(* ===== verification/ExtAgree.v ===== *)
(** * NTLS hello extensions: from the client to the server

    What the client constructs, the server collects and parses: the connection of
    the server then has the settings of the client. *)

From S2P Require Import Prelude Buffers CMem Packet PacketSpec Wpacket WpacketSpec PacketRules ExtTypes ExtToy ExtCust ExtClient ExtServer ExtTable ExtCollect ExtSafe ExtWrite ExtHello ExtLoop ExtParse.

(** ** Lists of extensions by type *)

Definition assoc (t : Z) (l : list (Z * list Z)) : option (list Z) := snd <$> List.find (fun e => fst e =? t) l.

Lemma assoc_Some t l d : assoc t l = Some d -> (t, d) ∈ l.
Proof.
  unfold assoc. destruct (List.find _ l) as [[t' d'] |] eqn:E; [| easy]. intros [= <-].
  apply find_some in E as [H1 H2]. apply Z.eqb_eq in H2. cbn in H2. subst t'. now apply list_elem_of_In.
Qed.

Lemma assoc_None t l : assoc t l = None <-> t ∉ l.*1.
Proof.
  unfold assoc. rewrite fmap_None. split.
  - intros E H. apply list_elem_of_fmap in H as ([t' d] & -> & H). apply list_elem_of_In in H.
    apply (find_none _ _ E) in H. now rewrite Z.eqb_refl in H.
  - intros H. destruct (List.find _ l) as [[t' d] |] eqn:E; [| reflexivity]. exfalso. apply find_some in E as [H1 H2].
    apply Z.eqb_eq in H2. cbn in H2. subst t'. apply H, list_elem_of_fmap. exists (t, d). split; [easy | now apply list_elem_of_In].
Qed.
========================================================================
▶ [Task objective] Whichever lines of the data include the word "assoc", pull them out.

▶ [Solution to the problem]
Definition assoc (t : Z) (l : list (Z * list Z)) : option (list Z) := snd <$> List.find (fun e => fst e =? t) l.
Lemma assoc_Some t l d : assoc t l = Some d -> (t, d) ∈ l.
  unfold assoc. destruct (List.find _ l) as [[t' d'] |] eqn:E; [| easy]. intros [= <-].
Lemma assoc_None t l : assoc t l = None <-> t ∉ l.*1.
  unfold assoc. rewrite fmap_None. split.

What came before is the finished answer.